2.4 Virtual Screening
Human ERα inhibitor dataset was docked with
inhibitor binding site residues of estrogen
receptor. Schrödinger virtual screening workflow
uses three flexible docking methods, namely
Glide high throughput virtual screening (HTVS),
standard precision (SP) and extra precision (XP)

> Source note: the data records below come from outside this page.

(** The list of forbidden hosts names some spellings of this machine only: the same
    hosts written with a final point, as a number, or as another IPv6 spelling pass, and
    so does a bracketed host with any character before its port. *)
Lemma loopback_spellings_pass :
  Forall (fun s => validateWebhookUrl s = Ok s)
    ["https://localhost./hook"; "https://2130706433/hook"; "https://0/hook"; "https://[::ffff:7f00:1]/hook"; "https://[0::1]/hook"] /\
  validateWebhookUrl "https://[2001:db8::1]x443/hook" = Ok "https://[2001:db8::1]x443/hook" /\
  validateWebhookUrl "https://localhost/hook" = Err (DomainError "WEBHOOK_URL_FORBIDDEN_HOST").
Proof. split; [repeat constructor; vm_compute; reflexivity|]. split; vm_compute; reflexivity. Qed.

(** ** The endpoint's life *)

Inductive EndpointOp := op_pause (reason : string) | op_resume | op_revoke (reason : string) | op_subscribe (pattern : string).

Definition run_endpoint_op (op : EndpointOp) (clock : Clock) (e : WebhookEndpoint) : result (WebhookEndpoint * list EndpointEvent) :=
  match op with
  | op_pause reason => r ← pauseEndpoint e reason clock; Ok (r.1, [r.2])
  | op_resume => r ← resumeEndpoint e clock; Ok (r.1, [r.2])
  | op_revoke reason => r ← revokeEndpoint e reason clock; Ok (r.1, [r.2])
  | op_subscribe pattern => r ← addSubscription e pattern clock; Ok (r.1, option_list r.2)
  end.

Inductive endpoint_reachable (secret : string) : WebhookEndpoint -> Prop :=
| reach_registered cmd hash clock e ev : registerEndpoint cmd secret hash clock = Ok (e, secret, ev) -> endpoint_reachable secret e
| reach_endpoint_op op clock e e' evs : endpoint_reachable secret e -> run_endpoint_op op clock e = Ok (e', evs) ->
    endpoint_reachable secret e'.

Record endpoint_wf (secret : string) (e : WebhookEndpoint) : Prop := {
  ew_url : validateWebhookUrl (url e) = Ok (url e);
  ew_label : assertLabel (label e) = Ok (label e);
  ew_secret : secretRef e <> secret /\ SECRET_REF_PATTERN (secretRef e) = true;
  ew_patterns : NoDup (su_pattern <$> subscriptions e);
  ew_parsed : Forall (fun s => parseSubscriptionPattern (su_pattern s) = Ok (su_pattern s, su_mode s)) (subscriptions e);
  ew_revoked : we_status e = revoked <-> is_Some (revokedAt e);
}.
(** ** Attempts come to an end *)

Definition attempt (d : Delivery) (try : Clock * AttemptOutcome) : result Delivery :=
  d' ← beginAttempt d try.1;
  r ← recordAttemptOutcome d' try.2 ladder try.1;
  Ok (ar_delivery r).

(** A failure with a reason, at a time from which every step stays a date. *)
Definition valid_failure (try : Clock * string) : Prop :=
  trim try.2 <> "" /\ Forall (fun s => Z.abs (try.1 0%nat + s) <= MAX_TIME) steps.

Definition failures (tries : list (Clock * string)) : list (Clock * AttemptOutcome) :=
  (fun try => (try.1, failed try.2)) <$> tries.

Lemma attempt_fails d try : delivery_wf d -> de_status d = queued -> valid_failure try -> exists d',
  attempt d (try.1, failed try.2) = Ok d' /\ delivery_wf d' /\ attempts d' = attempts d + 1 /\
  de_status d' = if decide (attempts d + 1 <= Z.of_nat (length steps)) then queued else deadLettered.
Proof.
  intros Hw Hs [Hr Ht]. assert (beginAttempt d try.1 = Ok (d <| de_status := delivering |>)) as Hb.
  { unfold beginAttempt. rewrite decide_False by naive_solver. done. }
  pose proof (begin_wf _ _ _ Hw Hb) as [Hw' _].
  assert (exists r, recordAttemptOutcome (d <| de_status := delivering |>) (failed try.2) ladder try.1 = Ok r) as [r H].
  { unfold recordAttemptOutcome. rewrite Hladder. cbn [mbind result_bind]. rewrite decide_False by (cbn; naive_solver).
    rewrite decide_False by done. unfold recordFailure. destruct (if decide _ then _ else _) as [b|] eqn:Eb; [|by eexists].
    rewrite decide_False; [by eexists|]. case_decide; [|done]. rewrite Forall_forall in Ht. apply list_elem_of_lookup_2, Ht in Eb. lia. }
  destruct (failure_wf _ _ _ _ Hw' H) as (Hwr & _ & Hat & Hst). exists (ar_delivery r). unfold attempt. cbn [fst snd]. rewrite Hb. cbn [mbind result_bind].
  rewrite H. cbn [mbind result_bind]. by split_and!.
Qed.

Lemma attempt_succeeds d clock : delivery_wf d -> de_status d = queued -> exists d', attempt d (clock, succeeded) = Ok d' /\ de_status d' = delivered.
Proof.
  intros Hw Hs. unfold attempt, beginAttempt. cbn [fst snd]. rewrite decide_False by naive_solver. cbn [mbind result_bind].
  unfold recordAttemptOutcome. rewrite Hladder. cbn [mbind result_bind]. rewrite decide_False by (cbn; naive_solver). cbn [mbind result_bind].
  by eexists.
Qed.
(** ** Theorems *)

(** C18: A rate table whose instants are given as dates (or in the spelling of [toISOString])
    and that passed validation is never ambiguous: looking a pair up at an instant finds
    exactly the row whose inclusive window covers it, if there is one. *)
Theorem validated_rates_are_unambiguous (Date_parse : string -> option Z) (lc : string -> string -> Z)
    (parser : DateParser Date_parse) (collation : Collation lc) (rows : list RateRowInput) (built : list RateRow)
    (src dst : Currency) (now : Date) :
  Forall canonical_row_input rows -> validateRateTable Date_parse lc rows = Ok built ->
  (forall r, findActiveRateRow Date_parse built src dst now = Ok r <->
     r ∈ built /\ pair_of r = (src, dst) /\ covers Date_parse r now) /\
  findActiveRateRow Date_parse built src dst now <> Err (DomainError "RATE_TABLE_OVERLAP").
Proof.
  intros Hrows Hv. destruct (validateRateTable_active Date_parse lc rows built (src, dst) now Hrows Hv) as [Hc Hlen].
  unfold findActiveRateRow. split.
  - intros r. rewrite guard_Ok. assert (covers_active : r ∈ rows_of_pair (src, dst) built -> covers Date_parse r now <-> isActiveAt Date_parse now r = true).
    { intros [Hr _]%rows_of_pair_elem. rewrite isActiveAt_covers; [done|done|]. by eapply Forall_forall in Hc. }
    pose proof (filter_one _ _ r Hlen) as Hone. rewrite rows_of_pair_elem in *. split.
    + intros [_ H]. assert (List.filter (isActiveAt Date_parse now) (rows_of_pair (src, dst) built) = [r]) as [[H1 H2] H3]%Hone.
      { destruct (List.filter _ _) as [|x [|]]; try done. congruence. }
      split; [done|]. split; [done|]. by apply covers_active.
    + intros (H1 & H2 & H3). rewrite (proj2 Hone); [|split; [done|by apply covers_active]]. split; [|done].
      intros E. assert (r ∈ rows_of_pair (src, dst) built) as Hin by by apply rows_of_pair_elem. rewrite E in Hin. by apply not_elem_of_nil in Hin.
  - case_decide; [done|]. destruct (List.filter _ _) as [|x [|y l]]; [done|done|]. cbn in Hlen. lia.
Qed.
(** What callers may do.  [offered] is where attached quotes come from. *)
Inductive intent_step (offered : FxQuote -> Prop) (w : IntentWorld) : IntentWorld -> Prop :=
| step_attach q clock i : offered q -> attachQuote (iw_intent w) q clock = Ok i ->
    intent_step offered w (MkIntentWorld i (iw_submissions w) (iw_log w))
| step_authorize who clock i evs : authorizeIntent (iw_intent w) who clock = Ok (i, evs) ->
    intent_step offered w (MkIntentWorld i (iw_submissions w) (iw_log w ++ evs))
| step_submit cmd corridor clock res : submitIntent (iw_intent w) cmd corridor (iw_submissions w) clock = Ok res ->
    intent_step offered w (MkIntentWorld (sr_intent res)
      (if sr_duplicate res then iw_submissions w else iw_submissions w ++ [sr_submission res]) (iw_log w ++ sr_events res))
| step_settle ctx clock i evs : settleIntent (iw_intent w) ctx clock = Ok (i, evs) ->
    intent_step offered w (MkIntentWorld i (iw_submissions w) (iw_log w ++ evs))
| step_cancel reason actor clock i evs : cancelIntent (iw_intent w) reason actor clock = Ok (i, evs) ->
    intent_step offered w (MkIntentWorld i (iw_submissions w) (iw_log w ++ evs))
| step_fail reason clock i evs : failIntent (iw_intent w) reason clock = Ok (i, evs) ->
    intent_step offered w (MkIntentWorld i (iw_submissions w) (iw_log w ++ evs))
| step_expire clock : intent_step offered w (MkIntentWorld (expireIfDue (iw_intent w) clock) (iw_submissions w) (iw_log w)).
(* ===== verification/CollectionsCase.v ===== *)
(** * Collections cases

    src/domain/collections/case.ts, actions.ts, derive.ts and events.ts: cases that cover
    receivables, their action log under the consent gate, and the derived status.
    [case_step] is what an adapter does around the functions: it keeps the list of cases,
    feeds [openCaseCoverageOf] of it to [openCase], and never reuses an id. *)

From stdpp Require Import prelude strings list relations.
From Stdlib Require Import ZArith Lia Ascii.
From S2P Require Import Prelude JsNumber JsString JsDate Events.
Local Open Scope string_scope.
Local Open Scope list_scope.
Local Open Scope Z_scope.
Local Open Scope js_scope.

(** ** Priorities and statuses *)

Inductive CasePriority := low | normal | high | urgent.
#[export] Instance CasePriority_eq_dec : EqDecision CasePriority.
Proof. solve_decision. Defined.

Definition CASE_PRIORITY_RANK (p : CasePriority) : Z :=
  match p with low => 0 | normal => 1 | high => 2 | urgent => 3 end.

Definition assertPriority (priority : string) : result CasePriority :=
  if decide (priority = "low") then Ok low
  else if decide (priority = "normal") then Ok normal
  else if decide (priority = "high") then Ok high
  else if decide (priority = "urgent") then Ok urgent
  else Err (DomainError "CASE_PRIORITY_INVALID").

Inductive CaseStatus := open | in_progress | resolved | closed_inactive.
#[export] Instance CaseStatus_eq_dec : EqDecision CaseStatus.
Proof. solve_decision. Defined.

Definition case_status_of_string (s : string) : option CaseStatus :=
  if decide (s = "open") then Some open
  else if decide (s = "in_progress") then Some in_progress
  else if decide (s = "resolved") then Some resolved
  else if decide (s = "closed_inactive") then Some closed_inactive
  else None.

Definition OPEN_CASE_STATUSES : list CaseStatus := [open; in_progress].

Definition isCaseOpen (s : CaseStatus) : bool := bool_decide (s ∈ OPEN_CASE_STATUSES).

Definition CASE_TRANSITIONS (s : CaseStatus) : list CaseStatus :=
  match s with
  | open => [in_progress]
  | in_progress => [resolved; closed_inactive]
  | resolved | closed_inactive => []
  end.

(** ** The aggregate *)

Inductive CaseActionType := call | sms | whatsapp | letter | fieldVisit | escalation.
#[export] Instance CaseActionType_eq_dec : EqDecision CaseActionType.
Proof. solve_decision. Defined.

Inductive ActionSource := automated | manual.
#[export] Instance ActionSource_eq_dec : EqDecision ActionSource.
Proof. solve_decision. Defined.

Record CaseAction := MkAction {
  ca_id : string;
  ca_type : CaseActionType;
  ca_scheduledFor : Date;
  ca_outcome : option string;
  ca_completedAt : option Date;
  ca_completedBy : option string;
  ca_consentRef : option string;
  ca_source : ActionSource;
  ca_actorId : string;
  ca_recordedAt : Date;
}.
#[export] Instance CaseAction_eta : Eta CaseAction := fun a =>
  MkAction (ca_id a) (ca_type a) (ca_scheduledFor a) (ca_outcome a) (ca_completedAt a) (ca_completedBy a) (ca_consentRef a)
    (ca_source a) (ca_actorId a) (ca_recordedAt a).

Record CaseTransitionRecord := MkCaseTransition {
  ct_from : CaseStatus; ct_to : CaseStatus; ct_reason : string; ct_actorId : string; ct_at : Date }.

Record CasePriorityChangeRecord := MkPriorityChange {
  pc_from : CasePriority; pc_to : CasePriority; pc_reason : string; pc_actorId : string; pc_at : Date }.

Record CollectionsCase := MkCase {
  caseId : Uuid;
  caseNumber : string;
  cc_sequence : Z;
  cc_orgId : Uuid;
  cc_receivableIds : list Uuid;
  collectorId : Uuid;
  cc_priority : CasePriority;
  cc_status : CaseStatus;
  cc_openedAt : Date;
  cc_openedBy : string;
  cc_closedAt : option Date;
  cc_closedBy : option string;
  cc_actions : list CaseAction;
  cc_history : list CaseTransitionRecord;
  cc_priorityChanges : list CasePriorityChangeRecord;
}.
#[export] Instance CollectionsCase_eta : Eta CollectionsCase := fun c =>
  MkCase (caseId c) (caseNumber c) (cc_sequence c) (cc_orgId c) (cc_receivableIds c) (collectorId c) (cc_priority c) (cc_status c)
    (cc_openedAt c) (cc_openedBy c) (cc_closedAt c) (cc_closedBy c) (cc_actions c) (cc_history c) (cc_priorityChanges c).

(** ** Events *)

Inductive CollectionsPayload :=
| CaseOpenedPayload (id : Uuid) (number : string) (orgId : Uuid) (receivables : list Uuid) (collector : Uuid)
    (priority : CasePriority) (openedBy openedAt : string)
| CaseActionRecordedPayload (id : Uuid) (number : string) (orgId : Uuid) (actionId : string) (type : CaseActionType)
    (scheduledFor : string) (outcome completedAt consentRef : option string) (actorId recordedAt : string)
| CaseEscalatedPayload (id : Uuid) (number : string) (orgId : Uuid) (from to : CasePriority) (reason actorId escalatedAt : string)
| CaseResolvedPayload (id : Uuid) (number : string) (orgId : Uuid) (receivables : list Uuid) (reason actorId resolvedAt : string)
| CaseClosedPayload (id : Uuid) (number : string) (orgId : Uuid) (released : list Uuid) (reason actorId closedAt : string)
| DunningBlockedNoConsentPayload (id : Uuid) (number : string) (orgId : Uuid) (receivables : list Uuid) (type : CaseActionType)
    (scheduledFor actorId blockedAt : string).
Notation CollectionsEvent := (DomainEvent CollectionsPayload).

(** ** Coverage *)

Record OpenCaseCoverage := MkCoverage { cov_receivableId : Uuid; cov_caseId : Uuid }.

Definition coverageOf (c : CollectionsCase) : list OpenCaseCoverage :=
  (fun r => MkCoverage r (caseId c)) <$> cc_receivableIds c.

Definition openCaseCoverageOf (cases : list CollectionsCase) : list OpenCaseCoverage :=
  List.filter (fun c => isCaseOpen (cc_status c)) cases ≫= coverageOf.

(** ** Opening *)

(** The lane's [assertNonBlank], with the code the caller names. *)
Definition assertNonBlank (raw code : string) : result string :=
  let value := trim raw in refuse (value = "") with code ;; Ok value.

Definition assertActor (actorId : string) : result string := assertNonBlank actorId "CASE_ACTOR_REQUIRED".

Definition formatCaseNumber (sequenceNo : Z) : string :=
  "CASE-" +:+ implode (padStart 6 "0"%char (explode (show_Z sequenceNo))).

Record OpenCaseArgs := MkOpenCase {
  oa_id : Uuid;
  oa_orgId : Uuid;
  oa_receivableIds : list Uuid;
  oa_collectorId : Uuid;
  oa_priority : option string;
  oa_openedBy : string;
  oa_sequenceNo : number;
  oa_formatNumber : option (Z -> string);
}.

Definition isCovered (coverage : list OpenCaseCoverage) (r : Uuid) : bool :=
  match List.find (fun e => bool_decide (cov_receivableId e = r)) coverage with Some _ => true | None => false end.

Definition openCase (args : OpenCaseArgs) (coverage : list OpenCaseCoverage) (clock : Clock)
  : result (CollectionsCase * list CollectionsEvent) :=
  let openedAt := clock 0%nat in
  openedBy ← assertActor (oa_openedBy args);
  collector ← assertNonBlank (oa_collectorId args) "CASE_COLLECTOR_REQUIRED";
  let receivables := oa_receivableIds args in
  refuse (receivables = []) with "CASE_RECEIVABLES_REQUIRED" ;;
  refuse (Exists (fun r => trim r = "") receivables) with "CASE_RECEIVABLE_INVALID" ;;
  refuse (~ NoDup receivables) with "CASE_RECEIVABLE_DUPLICATE" ;;
  priority ← match oa_priority args with None => Ok normal | Some p => assertPriority p end;
  match safeInteger (oa_sequenceNo args) with
  | None => Err (DomainError "CASE_SEQUENCE_INVALID")
  | Some sequenceNo =>
      refuse (sequenceNo < 1) with "CASE_SEQUENCE_INVALID" ;;
      number ← assertNonBlank (default formatCaseNumber (oa_formatNumber args) sequenceNo) "CASE_NUMBER_INVALID";
      refuse (existsb (isCovered coverage) receivables = true) with "CASE_ALREADY_OPEN" ;;
      let c := MkCase (oa_id args) number sequenceNo (oa_orgId args) receivables collector priority open openedAt openedBy
        None None [] [] [] in
      Ok (c, [domainEvent "case.opened" (caseId c)
                (CaseOpenedPayload (caseId c) number (cc_orgId c) receivables collector priority openedBy (toISOString openedAt))
                (clock_after 1 clock)])
  end.

(** ** Transitions *)

Definition transitionCase (c : CollectionsCase) (target : string) (reason actorId : string) (clock : Clock)
  : result (CollectionsCase * list CollectionsEvent) :=
  match case_status_of_string target with
  | None => Err (DomainError "CASE_STATUS_INVALID")
  | Some to =>
      let from := cc_status c in
      refuse (to ∉ CASE_TRANSITIONS from) with "CASE_TRANSITION_INVALID" ;;
      why ← assertNonBlank reason "CASE_REASON_REQUIRED";
      actor ← assertActor actorId;
      let at_ := clock 0%nat in
      let terminal := bool_decide (CASE_TRANSITIONS to = []) in
      let next := c <| cc_status := to |> <| cc_closedAt := if terminal then Some at_ else cc_closedAt c |>
                    <| cc_closedBy := if terminal then Some actor else cc_closedBy c |>
                    <| cc_history := cc_history c ++ [MkCaseTransition from to why actor at_] |> in
      let clock' := clock_after 1 clock in
      Ok (next, match to with
        | resolved => [domainEvent "case.resolved" (caseId c)
            (CaseResolvedPayload (caseId c) (caseNumber c) (cc_orgId c) (cc_receivableIds c) why actor (toISOString at_)) clock']
        | closed_inactive => [domainEvent "case.closed" (caseId c)
            (CaseClosedPayload (caseId c) (caseNumber c) (cc_orgId c) (cc_receivableIds c) why actor (toISOString at_)) clock']
        | _ => []
        end)
  end.

Definition escalateCase (c : CollectionsCase) (target : string) (reason actorId : string) (clock : Clock)
  : result (CollectionsCase * list CollectionsEvent) :=
  refuse (isCaseOpen (cc_status c) = false) with "CASE_CLOSED" ;;
  to ← assertPriority target;
  let from := cc_priority c in
  refuse (CASE_PRIORITY_RANK to <= CASE_PRIORITY_RANK from) with "CASE_ESCALATION_INVALID" ;;
  why ← assertNonBlank reason "CASE_REASON_REQUIRED";
  actor ← assertActor actorId;
  let at_ := clock 0%nat in
  Ok (c <| cc_priority := to |> <| cc_priorityChanges := cc_priorityChanges c ++ [MkPriorityChange from to why actor at_] |>,
      [domainEvent "case.escalated" (caseId c)
         (CaseEscalatedPayload (caseId c) (caseNumber c) (cc_orgId c) from to why actor (toISOString at_)) (clock_after 1 clock)]).

(** ** Actions *)

Definition OUTBOUND_ACTION_TYPES : list CaseActionType := [sms; whatsapp].

Definition assertActionType (type : string) : result CaseActionType :=
  if decide (type = "call") then Ok call
  else if decide (type = "sms") then Ok sms
  else if decide (type = "whatsapp") then Ok whatsapp
  else if decide (type = "letter") then Ok letter
  else if decide (type = "fieldVisit") then Ok fieldVisit
  else if decide (type = "escalation") then Ok escalation
  else Err (DomainError "CASE_ACTION_TYPE_INVALID").

Definition assertSource (source : string) : result ActionSource :=
  if decide (source = "automated") then Ok automated
  else if decide (source = "manual") then Ok manual
  else Err (DomainError "CASE_ACTION_SOURCE_INVALID").

(** [None] for [scheduledFor] is an invalid date. *)
Record RecordActionArgs := MkRecordAction {
  ra_id : option string;
  ra_type : string;
  ra_scheduledFor : option Date;
  ra_outcome : option string;
  ra_actorId : string;
  ra_source : option string;
  ra_consentRef : option string;
}.

(** [x === undefined ? null : assertNonBlank(x, code)] *)
Definition optionalNonBlank (code : string) (raw : option string) : result (option string) :=
  match raw with None => Ok None | Some s => v ← assertNonBlank s code; Ok (Some v) end.

Definition recordAction (c : CollectionsCase) (args : RecordActionArgs) (clock : Clock)
  : result (CollectionsCase * list CollectionsEvent) :=
  refuse (isCaseOpen (cc_status c) = false) with "CASE_CLOSED" ;;
  type ← assertActionType (ra_type args);
  match ra_scheduledFor args with
  | None => Err (DomainError "CASE_SCHEDULED_FOR_INVALID")
  | Some scheduledFor =>
      let outbound := bool_decide (type ∈ OUTBOUND_ACTION_TYPES) in
      source ← match ra_source args with
        | None => Ok (if outbound then automated else manual)
        | Some s => assertSource s
        end;
      let recordedAt := clock 0%nat in
      actor ← assertActor (ra_actorId args);
      consentRef ← optionalNonBlank "CASE_CONSENT_REF_INVALID" (ra_consentRef args);
      refuse (outbound = true /\ source = automated /\ consentRef = None) with "DUNNING_CONSENT_REQUIRED" ;;
      outcome ← optionalNonBlank "CASE_OUTCOME_REQUIRED" (ra_outcome args);
      let completedAt := (fun _ => recordedAt) <$> outcome in
      actionId ← match ra_id args with
        | None => Ok (caseId c +:+ "/actions/" +:+ show_Z (Z.of_nat (length (cc_actions c)) + 1))
        | Some id => assertNonBlank id "CASE_ACTION_ID_REQUIRED"
        end;
      let action := MkAction actionId type scheduledFor outcome completedAt ((fun _ => actor) <$> outcome) consentRef source actor recordedAt in
      Ok (c <| cc_actions := cc_actions c ++ [action] |>,
          [domainEvent "case.actionRecorded" (caseId c)
             (CaseActionRecordedPayload (caseId c) (caseNumber c) (cc_orgId c) actionId type (toISOString scheduledFor) outcome
                (toISOString <$> completedAt) consentRef actor (toISOString recordedAt)) (clock_after 1 clock)])
  end.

docking [25]. The top ligand molecules obtained
through XP docking were compared with the co-
crystal ligand to propose novel hERα inhibitors
which constitute proposed leads. The obtained
leads were analyzed for pharmacological
descriptors and ADME/T properties.
2.5 Generation of Interaction Fingerprints
Docking interactions of proposed leads were
further evaluated by interaction fingerprint
analysis to observe whether leads exhibited
similar interactions when compared with that of
co-crystal ligand. Interaction fingerprint was
generated for the proposed leads and co-crystal
ligand docked complexes that translates 3D
structural binding information from a protein-
ligand complex into a one-dimensional binary
string [26]. Each fingerprint represents the
“structural interaction profile” of the complex that
can be used to organize, analyze, and visualize
the rich amount of information encoded in ligand
receptor complexes. Value 1 represents the
given interaction is established and 0 denotes
absence of specific interaction [18].
2.6 Evaluation of Virtual Screening
Based on docking scores and interaction
fingerprint analysis, the proposed leads were
further validated by enrichment factor (EF)
metrics. An internal library containing 1005
compounds was created with 1000 decoys from
Schrödinger along with proposed leads, and the
best co-crystal ligands among existing ligands of
hERα as actives. The discriminative ability of the
generated leads was evaluated by distinguishing
the active compounds from the internal library
consisting both actives and decoys. The leads
and co-crystal ligand were screened against the
internal library. The ligand dataset was docked to
the hERα and the results were analyzed using
EF at N% of sample size and BEDROC (α 20)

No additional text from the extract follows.